:: Study material ::

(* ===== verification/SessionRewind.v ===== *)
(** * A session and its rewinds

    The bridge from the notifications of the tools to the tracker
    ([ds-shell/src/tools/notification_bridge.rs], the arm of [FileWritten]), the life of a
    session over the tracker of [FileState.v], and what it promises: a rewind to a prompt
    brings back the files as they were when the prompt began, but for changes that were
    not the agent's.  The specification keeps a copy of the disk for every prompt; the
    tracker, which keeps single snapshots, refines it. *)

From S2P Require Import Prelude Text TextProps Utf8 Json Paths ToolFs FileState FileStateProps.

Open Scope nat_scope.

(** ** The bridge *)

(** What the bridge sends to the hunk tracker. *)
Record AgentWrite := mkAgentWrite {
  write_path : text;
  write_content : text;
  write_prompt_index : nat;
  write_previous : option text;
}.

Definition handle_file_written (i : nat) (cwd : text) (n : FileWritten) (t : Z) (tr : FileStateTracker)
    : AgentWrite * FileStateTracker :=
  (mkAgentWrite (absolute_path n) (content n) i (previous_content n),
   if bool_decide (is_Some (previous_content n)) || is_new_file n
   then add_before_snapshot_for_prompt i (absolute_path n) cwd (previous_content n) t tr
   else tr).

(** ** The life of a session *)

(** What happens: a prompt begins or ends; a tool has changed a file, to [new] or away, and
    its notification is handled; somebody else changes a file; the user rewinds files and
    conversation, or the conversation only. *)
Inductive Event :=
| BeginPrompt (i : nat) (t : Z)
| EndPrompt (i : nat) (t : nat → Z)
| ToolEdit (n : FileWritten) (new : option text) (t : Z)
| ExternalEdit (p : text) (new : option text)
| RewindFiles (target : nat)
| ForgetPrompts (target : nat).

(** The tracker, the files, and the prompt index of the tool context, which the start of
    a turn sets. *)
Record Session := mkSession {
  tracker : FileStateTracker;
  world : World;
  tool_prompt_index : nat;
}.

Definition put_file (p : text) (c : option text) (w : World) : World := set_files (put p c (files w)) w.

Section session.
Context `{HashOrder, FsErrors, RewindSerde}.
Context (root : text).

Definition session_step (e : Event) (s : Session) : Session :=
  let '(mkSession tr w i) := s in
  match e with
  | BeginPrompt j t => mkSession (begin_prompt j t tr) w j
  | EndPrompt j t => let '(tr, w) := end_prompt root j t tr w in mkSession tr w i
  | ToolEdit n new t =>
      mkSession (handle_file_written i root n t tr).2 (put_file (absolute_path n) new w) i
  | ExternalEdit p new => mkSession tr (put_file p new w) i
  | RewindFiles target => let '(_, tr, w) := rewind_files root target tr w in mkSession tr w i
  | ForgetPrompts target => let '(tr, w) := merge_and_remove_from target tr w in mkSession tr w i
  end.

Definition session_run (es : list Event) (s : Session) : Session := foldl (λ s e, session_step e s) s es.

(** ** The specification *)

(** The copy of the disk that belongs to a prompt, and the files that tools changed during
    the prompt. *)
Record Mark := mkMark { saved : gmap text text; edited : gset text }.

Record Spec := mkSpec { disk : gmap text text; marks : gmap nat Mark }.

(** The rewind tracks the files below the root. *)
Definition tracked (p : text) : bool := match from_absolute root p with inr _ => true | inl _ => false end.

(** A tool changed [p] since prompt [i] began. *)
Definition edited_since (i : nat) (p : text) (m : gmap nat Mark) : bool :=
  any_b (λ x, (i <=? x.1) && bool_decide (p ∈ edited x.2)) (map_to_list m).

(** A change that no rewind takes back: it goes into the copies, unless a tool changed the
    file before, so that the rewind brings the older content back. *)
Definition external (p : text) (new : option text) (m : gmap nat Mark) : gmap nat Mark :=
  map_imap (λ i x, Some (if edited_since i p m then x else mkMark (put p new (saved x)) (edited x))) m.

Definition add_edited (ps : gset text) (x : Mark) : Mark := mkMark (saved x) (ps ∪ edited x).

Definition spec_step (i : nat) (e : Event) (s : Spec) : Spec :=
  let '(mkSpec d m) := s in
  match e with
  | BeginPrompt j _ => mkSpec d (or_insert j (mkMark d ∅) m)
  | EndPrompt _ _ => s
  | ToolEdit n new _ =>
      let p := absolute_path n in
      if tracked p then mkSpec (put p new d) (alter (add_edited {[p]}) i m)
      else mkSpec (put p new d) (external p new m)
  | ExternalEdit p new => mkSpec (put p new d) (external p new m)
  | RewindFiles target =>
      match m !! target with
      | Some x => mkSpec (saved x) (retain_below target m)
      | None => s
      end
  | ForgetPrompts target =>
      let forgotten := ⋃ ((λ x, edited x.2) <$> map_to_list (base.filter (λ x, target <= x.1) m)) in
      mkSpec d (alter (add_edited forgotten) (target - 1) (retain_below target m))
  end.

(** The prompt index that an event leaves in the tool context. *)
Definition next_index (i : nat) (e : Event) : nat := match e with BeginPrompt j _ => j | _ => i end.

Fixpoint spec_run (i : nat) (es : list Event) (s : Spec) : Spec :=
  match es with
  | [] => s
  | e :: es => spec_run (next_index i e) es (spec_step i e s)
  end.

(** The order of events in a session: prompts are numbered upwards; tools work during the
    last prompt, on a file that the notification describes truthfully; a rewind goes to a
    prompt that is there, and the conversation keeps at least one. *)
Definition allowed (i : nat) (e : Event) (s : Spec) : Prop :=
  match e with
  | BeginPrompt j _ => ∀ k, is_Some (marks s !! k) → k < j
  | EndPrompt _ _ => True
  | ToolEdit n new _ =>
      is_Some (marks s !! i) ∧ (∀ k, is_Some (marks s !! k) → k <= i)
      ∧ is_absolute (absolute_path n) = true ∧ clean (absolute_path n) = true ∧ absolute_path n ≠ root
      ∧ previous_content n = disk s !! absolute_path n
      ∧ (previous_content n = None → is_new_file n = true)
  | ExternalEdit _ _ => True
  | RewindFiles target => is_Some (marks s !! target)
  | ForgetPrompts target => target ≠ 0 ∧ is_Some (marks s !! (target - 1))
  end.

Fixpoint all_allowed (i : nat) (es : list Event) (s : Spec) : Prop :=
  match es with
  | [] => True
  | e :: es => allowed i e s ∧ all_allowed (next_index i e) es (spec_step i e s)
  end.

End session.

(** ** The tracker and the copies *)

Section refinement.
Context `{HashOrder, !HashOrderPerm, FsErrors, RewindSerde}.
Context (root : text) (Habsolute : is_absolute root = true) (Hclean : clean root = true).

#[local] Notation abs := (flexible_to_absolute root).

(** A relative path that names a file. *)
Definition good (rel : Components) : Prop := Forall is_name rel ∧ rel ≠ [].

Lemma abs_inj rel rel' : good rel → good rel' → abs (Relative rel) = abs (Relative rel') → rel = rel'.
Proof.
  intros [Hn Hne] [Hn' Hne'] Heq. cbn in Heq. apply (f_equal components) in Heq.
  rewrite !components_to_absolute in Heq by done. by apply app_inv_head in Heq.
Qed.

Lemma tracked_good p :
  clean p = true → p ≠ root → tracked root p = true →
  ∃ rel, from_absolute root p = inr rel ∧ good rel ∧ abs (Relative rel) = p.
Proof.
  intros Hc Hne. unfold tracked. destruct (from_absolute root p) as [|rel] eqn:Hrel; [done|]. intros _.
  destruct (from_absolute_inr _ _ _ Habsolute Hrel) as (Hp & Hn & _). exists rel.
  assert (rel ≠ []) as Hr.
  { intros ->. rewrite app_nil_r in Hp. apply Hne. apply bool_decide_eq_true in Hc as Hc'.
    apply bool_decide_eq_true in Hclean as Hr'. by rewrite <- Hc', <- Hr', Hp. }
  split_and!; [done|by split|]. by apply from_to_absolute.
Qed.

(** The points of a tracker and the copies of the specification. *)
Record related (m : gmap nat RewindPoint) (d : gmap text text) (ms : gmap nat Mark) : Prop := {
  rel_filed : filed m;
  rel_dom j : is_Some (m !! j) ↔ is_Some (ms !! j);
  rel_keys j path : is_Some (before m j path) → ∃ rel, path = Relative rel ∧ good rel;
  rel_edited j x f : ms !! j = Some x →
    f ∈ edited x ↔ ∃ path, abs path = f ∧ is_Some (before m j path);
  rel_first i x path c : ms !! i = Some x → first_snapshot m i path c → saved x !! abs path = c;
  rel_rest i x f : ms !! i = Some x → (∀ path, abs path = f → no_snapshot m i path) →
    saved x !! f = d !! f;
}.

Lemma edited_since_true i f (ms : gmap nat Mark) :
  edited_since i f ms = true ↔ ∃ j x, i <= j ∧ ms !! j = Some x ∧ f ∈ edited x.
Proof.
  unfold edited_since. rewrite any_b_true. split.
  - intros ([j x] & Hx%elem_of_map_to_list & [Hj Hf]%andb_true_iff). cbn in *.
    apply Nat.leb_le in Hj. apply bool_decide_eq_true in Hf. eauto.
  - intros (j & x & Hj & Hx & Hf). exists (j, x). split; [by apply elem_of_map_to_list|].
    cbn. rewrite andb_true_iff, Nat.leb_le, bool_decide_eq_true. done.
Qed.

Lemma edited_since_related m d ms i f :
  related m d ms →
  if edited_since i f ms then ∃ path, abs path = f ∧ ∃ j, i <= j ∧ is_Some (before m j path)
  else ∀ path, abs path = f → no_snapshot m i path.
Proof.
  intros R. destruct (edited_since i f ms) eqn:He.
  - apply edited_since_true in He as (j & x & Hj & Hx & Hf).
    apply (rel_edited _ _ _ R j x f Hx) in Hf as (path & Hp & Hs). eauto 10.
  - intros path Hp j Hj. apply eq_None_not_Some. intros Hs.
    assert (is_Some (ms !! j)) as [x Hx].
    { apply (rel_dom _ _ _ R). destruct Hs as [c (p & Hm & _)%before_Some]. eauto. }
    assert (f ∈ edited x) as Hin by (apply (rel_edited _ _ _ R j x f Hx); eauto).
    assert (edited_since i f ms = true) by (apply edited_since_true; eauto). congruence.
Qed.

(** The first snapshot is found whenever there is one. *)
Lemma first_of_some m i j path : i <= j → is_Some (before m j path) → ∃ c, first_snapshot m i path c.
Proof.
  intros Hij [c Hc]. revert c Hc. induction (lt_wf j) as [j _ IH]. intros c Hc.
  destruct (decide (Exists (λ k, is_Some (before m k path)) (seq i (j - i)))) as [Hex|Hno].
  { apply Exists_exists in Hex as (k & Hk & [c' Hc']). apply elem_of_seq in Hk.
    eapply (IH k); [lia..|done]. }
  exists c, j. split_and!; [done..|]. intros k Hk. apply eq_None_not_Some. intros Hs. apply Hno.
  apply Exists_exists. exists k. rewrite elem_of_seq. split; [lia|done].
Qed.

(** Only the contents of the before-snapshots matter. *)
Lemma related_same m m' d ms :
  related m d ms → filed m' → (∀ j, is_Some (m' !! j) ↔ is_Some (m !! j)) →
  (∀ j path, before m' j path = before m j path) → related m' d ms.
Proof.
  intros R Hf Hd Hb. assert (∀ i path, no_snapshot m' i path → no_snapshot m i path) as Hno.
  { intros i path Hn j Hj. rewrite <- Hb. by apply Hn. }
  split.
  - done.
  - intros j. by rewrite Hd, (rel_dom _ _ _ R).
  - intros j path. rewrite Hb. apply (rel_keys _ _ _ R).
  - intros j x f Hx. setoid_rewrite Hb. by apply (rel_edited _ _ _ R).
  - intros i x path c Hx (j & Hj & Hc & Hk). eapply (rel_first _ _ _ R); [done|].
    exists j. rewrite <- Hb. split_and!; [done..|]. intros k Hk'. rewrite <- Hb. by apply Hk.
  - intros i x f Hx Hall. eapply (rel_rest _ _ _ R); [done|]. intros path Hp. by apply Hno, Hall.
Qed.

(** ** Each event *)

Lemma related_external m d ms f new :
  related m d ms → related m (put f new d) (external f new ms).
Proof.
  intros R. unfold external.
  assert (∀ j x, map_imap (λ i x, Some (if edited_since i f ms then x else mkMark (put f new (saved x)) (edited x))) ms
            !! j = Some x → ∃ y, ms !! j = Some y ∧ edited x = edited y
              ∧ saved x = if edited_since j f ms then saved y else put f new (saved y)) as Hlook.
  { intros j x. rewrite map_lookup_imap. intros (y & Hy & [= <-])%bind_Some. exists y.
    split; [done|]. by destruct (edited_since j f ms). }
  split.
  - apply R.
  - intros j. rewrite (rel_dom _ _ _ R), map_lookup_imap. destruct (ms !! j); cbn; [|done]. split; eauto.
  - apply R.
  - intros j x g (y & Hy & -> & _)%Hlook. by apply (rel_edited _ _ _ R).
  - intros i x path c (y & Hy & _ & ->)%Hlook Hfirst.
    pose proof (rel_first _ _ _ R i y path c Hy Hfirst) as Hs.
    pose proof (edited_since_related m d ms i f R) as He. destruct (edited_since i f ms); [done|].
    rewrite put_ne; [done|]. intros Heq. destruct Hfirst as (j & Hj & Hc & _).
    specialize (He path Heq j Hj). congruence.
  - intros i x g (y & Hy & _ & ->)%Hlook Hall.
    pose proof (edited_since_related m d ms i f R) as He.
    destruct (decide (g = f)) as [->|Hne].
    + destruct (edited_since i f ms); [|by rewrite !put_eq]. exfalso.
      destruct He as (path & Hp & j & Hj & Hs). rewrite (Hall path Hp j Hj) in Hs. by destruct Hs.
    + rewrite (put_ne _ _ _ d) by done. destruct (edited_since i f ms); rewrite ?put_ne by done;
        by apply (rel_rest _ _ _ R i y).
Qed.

:::

→ **Task details**: Wherever the line holding "apply Nat.leb_le in" falls in the entries above, copy exactly from it through the line holding "- intros j. by", inclusive, and add nothing.

→ **Finished task**:
    apply Nat.leb_le in Hj. apply bool_decide_eq_true in Hf. eauto.
  - intros (j & x & Hj & Hx & Hf). exists (j, x). split; [by apply elem_of_map_to_list|].
    cbn. rewrite andb_true_iff, Nat.leb_le, bool_decide_eq_true. done.
Qed.

Lemma edited_since_related m d ms i f :
  related m d ms →
  if edited_since i f ms then ∃ path, abs path = f ∧ ∃ j, i <= j ∧ is_Some (before m j path)
  else ∀ path, abs path = f → no_snapshot m i path.
Proof.
  intros R. destruct (edited_since i f ms) eqn:He.
  - apply edited_since_true in He as (j & x & Hj & Hx & Hf).
    apply (rel_edited _ _ _ R j x f Hx) in Hf as (path & Hp & Hs). eauto 10.
  - intros path Hp j Hj. apply eq_None_not_Some. intros Hs.
    assert (is_Some (ms !! j)) as [x Hx].
    { apply (rel_dom _ _ _ R). destruct Hs as [c (p & Hm & _)%before_Some]. eauto. }
    assert (f ∈ edited x) as Hin by (apply (rel_edited _ _ _ R j x f Hx); eauto).
    assert (edited_since i f ms = true) by (apply edited_since_true; eauto). congruence.
Qed.

(** The first snapshot is found whenever there is one. *)
Lemma first_of_some m i j path : i <= j → is_Some (before m j path) → ∃ c, first_snapshot m i path c.
Proof.
  intros Hij [c Hc]. revert c Hc. induction (lt_wf j) as [j _ IH]. intros c Hc.
  destruct (decide (Exists (λ k, is_Some (before m k path)) (seq i (j - i)))) as [Hex|Hno].
  { apply Exists_exists in Hex as (k & Hk & [c' Hc']). apply elem_of_seq in Hk.
    eapply (IH k); [lia..|done]. }
  exists c, j. split_and!; [done..|]. intros k Hk. apply eq_None_not_Some. intros Hs. apply Hno.
  apply Exists_exists. exists k. rewrite elem_of_seq. split; [lia|done].
Qed.

(** Only the contents of the before-snapshots matter. *)
Lemma related_same m m' d ms :
  related m d ms → filed m' → (∀ j, is_Some (m' !! j) ↔ is_Some (m !! j)) →
  (∀ j path, before m' j path = before m j path) → related m' d ms.
Proof.
  intros R Hf Hd Hb. assert (∀ i path, no_snapshot m' i path → no_snapshot m i path) as Hno.
  { intros i path Hn j Hj. rewrite <- Hb. by apply Hn. }
  split.
  - done.
  - intros j. by rewrite Hd, (rel_dom _ _ _ R).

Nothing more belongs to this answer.